Voters who cast a ballot by mail cannot vote 50 or 5,000 times. To vote by mail, a person must be a registered voter and only gets one vote. According to several studies, fraud is rare with mail-in or absentee votes.

Data collectedby Loyola Law School professor Justin Levitt found just 31 incidents in elections from 2000 to 2014 – elections where a total of one billion ballots were cast.

"From 2000 to 2014, I found 31 credible incidents," Levitt told DW about his research ahead of the election. "I've kept looking and I'm now up to about 45 credible incidents in more than a billion and a half ballots, so the rate's about the same. It's really, really, really rare. Americans are struck and killed by lightning more often."

But Rudy Giuliani insisted that mail-in ballots in Pennsylvania could be from anywhere or anyone: Mars, the Democratic National Committee or even dead people voting. He did not offer any evidence for this. Independent election observers haven't found cases of this so far, either.

09:17 The US and EU need to develop a "new transatlantic relationship" after the election, irrespective of who wins, French Foreign Minister Jean-Yves Le Drian said. 

"We will have to build a new transatlantic relationship, which will be a new partnership," he said, adding that France would work "with the person elected and the new US government, whatever happens."

08:11 DW FACT CHECK: President Donald Trump tweeted a Breitbart article last night, which included videos showing poll workers in Detroit covering windows as people outside tried to watch ballots being counted.

Police did push back crowds that had begun pounding on doors and windows and yelling "Stop the count!."

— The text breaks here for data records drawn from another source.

(** Crypto-shredding: once Delete has answered nil and the process has
    called Forget, no Decrypt of the tenant succeeds in that process, whatever
    the blob, and Decrypt neither provisions a key nor changes any state. *)
Theorem shred_unreadable `{!GCM} {DS} `{!DEKStore DS, !DEKStoreLaws DS}
    {K} `{!KEKProvider K} (kek : K) i (c : TenantCipher DS) tc ct ins s' :
  DeleteDEK i (tenantID tc) (store c) = (Ok tt, s') →
  let c1 := Forget (tenantID tc) (mkCipher (aeads c) s') in
  ∃ e, run (Decrypt kek tc ct) ins c1 = (Err e, c1).
Proof.
  intros Hdel c1. destruct (Decrypt_absent kek tc ct ins c1) as (e & He & _); [| |eauto].
  - apply lookup_delete_eq.
  - assert (Hv : (DeleteDEK i (tenantID tc) (store c)).1 = Ok tt) by by rewrite Hdel.
    apply dek_delete_ok in Hv. rewrite Hdel in Hv. simpl in Hv.
    simpl. rewrite Hv. apply lookup_delete_eq.
Qed.

(** The first [n] actions of a call: what is left of it, and the state. *)
Fixpoint run_n {W A} (n : nat) (p : prog W A) (ins : nat → Inp) (w : W) : prog W A * W :=
  match n, p with
  | S n', Atomic X f k =>
    let '(b, w') := f (ins 0) w in run_n n' (k b) (λ m, ins (S m)) w'
  | _, _ => (p, w)
  end.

However, the article did not mention that election officials said the people could not enter the room due to safety concerns over capacity. Each side was allowed to have 134 observers monitor and challenge the counting process. Media and lawyers were also present in the room.

"Election observation is regulated by state law, but some states leave it to the discretion of election officials," the Organization for Security and Cooperation in Europe (OSCE) said in a preliminary report on the election. "Due to the COVID-19 pandemic, election officials in several jurisdictions limited the number of observers permitted."

 According to the Detroit Free Press, lawyers said the problems began when Republican challengers intimidated poll workers by taking off their masks, getting too close to the workers or being verbally aggressive, including telling workers to stop counting after the Trump campaign filed a lawsuit.

The Associated Press called the state of Michigan for former Vice President Joe Biden at 5:56 p.m. EST (10:56 p.m. UTC) on Wednesday.

06:21 A final election result currently hinges on the release of official counts in Georgia, Nevada, North Carolina and Pennsylvania — with analysts keeping a close eye on final tallies in Arizona. Democratic challenger Joe Biden has 264 electoral votes compared with 214 for incumbent Donald Trump, according to projections by the Associated Press. Biden needs to secure just one more state to declare victory. 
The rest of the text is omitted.